Pijlen eindelijk op de juiste vijand gericht?

Maar het is niet allemaal kommer en kwel in het V-kamp. De laatste weken lijkt het er immers op dat de N-VA met haar aanval op het ACW (en dus ook de CD&V) eindelijk de juiste vijand gevonden heeft. Het is trouwens ook al weer een tijdje geleden dat Bart de Wever in een interview nog eens erkenning opeiste voor de manier waarop hij het Vlaams Belang heeft teruggedrongen. Zou het kunnen dat men bij de N-VA eindelijk begrepen heeft dat het voor haar veel belangrijker is kiezers weg te halen bij CD&V en Open Vld dan Vlaams Belang? Dat is immers de enige manier om in Vlaanderen echt incontournable te worden, want een uitwisseling van kiezers tussen N-VA en Vlaams Belang zet wat dat betreft echt geen zoden aan de dijk.

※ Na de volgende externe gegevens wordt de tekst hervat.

(* ===== verification/RbdRead.v ===== *)
(** * RBD reads (rbd/rbd.c, [rbd_obj_advance_read])

    A read request against an OSD and a parent image: what it leaves in the data buffer is what
    the image has there. *)
From S2P Require Import Prelude Striper Hash Crush Mapper Choose DoRule Workspace OsdMap Decode.
From S2P Require Import Rbd RbdObject RbdMachine RbdObjectMap RbdParent RbdSends RbdStages.
From S2P Require Import RbdSteps RbdInit RbdComplete RbdWorld RbdRefine.

(** What the OSD answers to a read of an object: the result and the bytes, which end with the
    object; or that there is none; or an error down to [lo]. *)
Class OsdReads (lo : Z) (read : osd_op → option (list Z) → Z * list Z) : Prop :=
  osd_read off len o :
    (∃ e, read (CEPH_OSD_OP_READ off len) o = (e, []) ∧ lo <= e < 0 ∧ e ≠ - ENOENT) ∨
    match o with
    | None => read (CEPH_OSD_OP_READ off len) o = (- ENOENT, [])
    | Some b => let d := take (Z.to_nat len) (drop (Z.to_nat off) b) in
                read (CEPH_OSD_OP_READ off len) o = (Z.of_nat (length d), d)
    end.

(** The bytes that come go to the start of the buffer. *)
Definition fill (d : list Z) (req : rbd_obj_request) : rbd_obj_request :=
  set_data (d ++ drop (length d) (or_data req)) req.

Section reads.
Context (read : osd_op → option (list Z) → Z * list Z) (objects : Z → option (list Z)).
Context (parent : Z → Z) (parent_result : Z).
Context (err : nat → Z) (dev : rbd_device) (img : img_info).

(** The result for the handler and the bytes.  [objects] are the object's states by snapshot. *)
Definition answer (r : request) : outcome (Z * list Z) :=
  match r with
  | Osd_request req =>
      match omap id (r_ops req) with
      | [op] => let '(res, d) := read op (objects (r_snapid req)) in Ret (osd_result img res, d)
      | _ => Undef
      end
  | Map_update _ _ _ => Undef
  | Parent_read exts => Ret (parent_result, parent_bytes parent exts)
  end.

Fixpoint serve_reads (fuel n : nat) : St Z :=
  match fuel with
  | O => slift NoFuel
  | S fuel =>
      s ← sget;
      r ← slift (deref (o_sent s !! n));
      '(res, d) ← slift (answer r);
      _ ← rmodify (fill d);
      '(done, result) ← obj_handle err img dev res;
      if done : bool then mret result else serve_reads fuel (S n)
  end.

Lemma serve_reads_S fuel n : serve_reads (S fuel) n =
  (s ← sget;
   r ← slift (deref (o_sent s !! n));
   '(res, d) ← slift (answer r);
   _ ← rmodify (fill d);
   '(done, result) ← obj_handle err img dev res;
   if done : bool then mret result else serve_reads fuel (S n)).
Proof. done. Qed.

Definition run_read : St Z :=
  ret ← rbd_obj_init err dev img;
  if nonzero ret then mret ret
  else
    '(done, result) ← obj_handle err img dev 0;
    if done : bool then mret result else serve_reads 2 0.
End reads.

Section proofs.
Context (lo : Z) `{Hread : OsdReads lo read} (objects : Z → option (list Z)) (parent : Z → Z) (parent_result : Z).
Context (err : nat → Z) (dev : rbd_device) (img : img_info) (ex : ceph_object_extent).
Hypothesis Herr : errors lo err.
Hypothesis Hop : ir_op_type img = OBJ_OP_READ.
Hypothesis Htype : ir_data_type img ≠ OBJ_REQUEST_NODATA.
Hypothesis Hroom : room (rd_layout dev) (oe_objno ex).
Hypothesis Hoff : 0 <= oe_off ex.
Hypothesis Hlen : 0 < oe_len ex < 2 ^ 31.
Hypothesis Hend : oe_off ex + oe_len ex <= object_size (rd_layout dev).
Hypothesis Hoverlap : 0 <= rd_parent_overlap dev.
Implicit Types (req : rbd_obj_request) (s : ost).

Local Abbreviation object := (objects (ir_snap_id img)).
Local Abbreviation view := (view dev (oe_objno ex) parent).

(** The object map of what is mapped does not deny the object. *)
Definition map_agrees : Prop :=
  use_object_map dev = true → map_ok dev (oe_objno ex)
                              ∧ (state_at dev (oe_objno ex) = OBJECT_NONEXISTENT → object = None).
Hypothesis Hmap : map_agrees.

(** What is to be read. *)
Definition asked : list Z := (view object) <$> seqZ (oe_off ex) (oe_len ex).

Definition reading (st : rbd_obj_read_state) req : Prop :=
  or_ex req = ex ∧ or_state req = Read_state st ∧ Z.of_nat (length (or_data req)) = oe_len ex.

Lemma reading_reqs st n req : reading st req → reading st (with_reqs n req).
Proof. done. Qed.

Lemma wps_may_exist s st :
  reading st (o_req s) →
  wps (rbd_obj_may_exist dev) s (λ may s', o_sent s' = o_sent s ∧ reading st (o_req s')
     ∧ or_img_extents (o_req s') = or_img_extents (o_req s) ∧ (may = false → object = None)).
Proof.
  intros (Hex & Hst & Hdata). unfold rbd_obj_may_exist. apply wps_bind, wps_rget, wps_bind, wps_lift.
  rewrite Hex. unfold rbd_object_map_may_exist.
  destruct (use_object_map dev) eqn:Hu; cbn [negb wp].
  - destruct (Hmap Hu) as [Hok Hsound]. rewrite object_map_get_eq by done. cbn [mbind outcome_bind wp].
    apply wps_bind. destruct (Z.eqb_spec (state_at dev (oe_objno ex)) OBJECT_NONEXISTENT) as [E|E]; cbn [negb].
    + apply wps_ret, wps_ret. split; [done|]. split; [done|]. split; [done|]. by intros _; apply Hsound.
    + apply wps_rmodify, wps_ret. done.
  - apply wps_bind, wps_rmodify, wps_ret. done.
Qed.

Definition read_request : request :=
  Osd_request (CephOsdRequest (oe_objno ex) None (ir_snap_id img) false
                 [Some (CEPH_OSD_OP_READ (oe_off ex) (oe_len ex))]).

Lemma wps_read_object s st :
  reading st (o_req s) → wps (rbd_obj_read_object err img) s (sent_one lo (λ r, r = read_request) s).
Proof.
  intros (Hex & _ & Hdata). unfold rbd_obj_read_object. apply wps_bind.
  eapply wps_mono; [apply (wps_add_osd_request err lo Herr)|]. intros r s' Hgot.
  eapply wps_with_osd_req; [exact Hgot|]. intros req s2 Hg (Hsn & Hid & Hob & Hops).
  apply wps_bind, wps_rget. destruct (Hg) as [_ [n En]]. rewrite En. cbn [or_ex with_reqs]. rewrite Hex.
  apply wps_bind, wps_lift. change (set_op 0) with (set_op (Z.of_nat (length (@nil osd_op)))).
  rewrite set_op_last by done. cbn [wp]. apply wps_bind, wps_lift. unfold rbd_osd_setup_data. cbn [or_ex or_data with_reqs]. rewrite Hex.
  eapply (wp_mono _ (λ _, True)); [rewrite Hdata; unfold require; rewrite Z.eqb_refl; by destruct (ir_data_type img)|intros _ _].
  apply (wps_alloc_and_submit err lo Herr); [done|].
  unfold read_request, rbd_osd_format_read, with_ops. cbn [r_objno r_snapc r_ops]. by rewrite Hsn, Hob, Hex.
Qed.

Meer zelfs, als de N-VA het Vlaams Belang zozeer uitzuigt dat voor die laatste partij de kiesdrempel in zicht begint te komen, dan kan ze een V-meerderheid in het Vlaams Parlement meteen vergeten. Een overdonderende veertig procent zal daar dan niet veel aan helpen. Zolang de traditionele partijen, al dan niet aangevuld met de nuttige idioten van Groen, in het Vlaams Parlement aan een voldoende comfortabele meerderheid geraken kan je er immers gif op innemen dat zowel Di Rupo II als Peeters III in een mum van tijd op de rails gezet zullen worden. Het is dan maar de vraag wat er in 2019 nog over zal schieten van die N-VA.

Dit artikel verscheen op 27 maart 2013 in 't Pallieterke.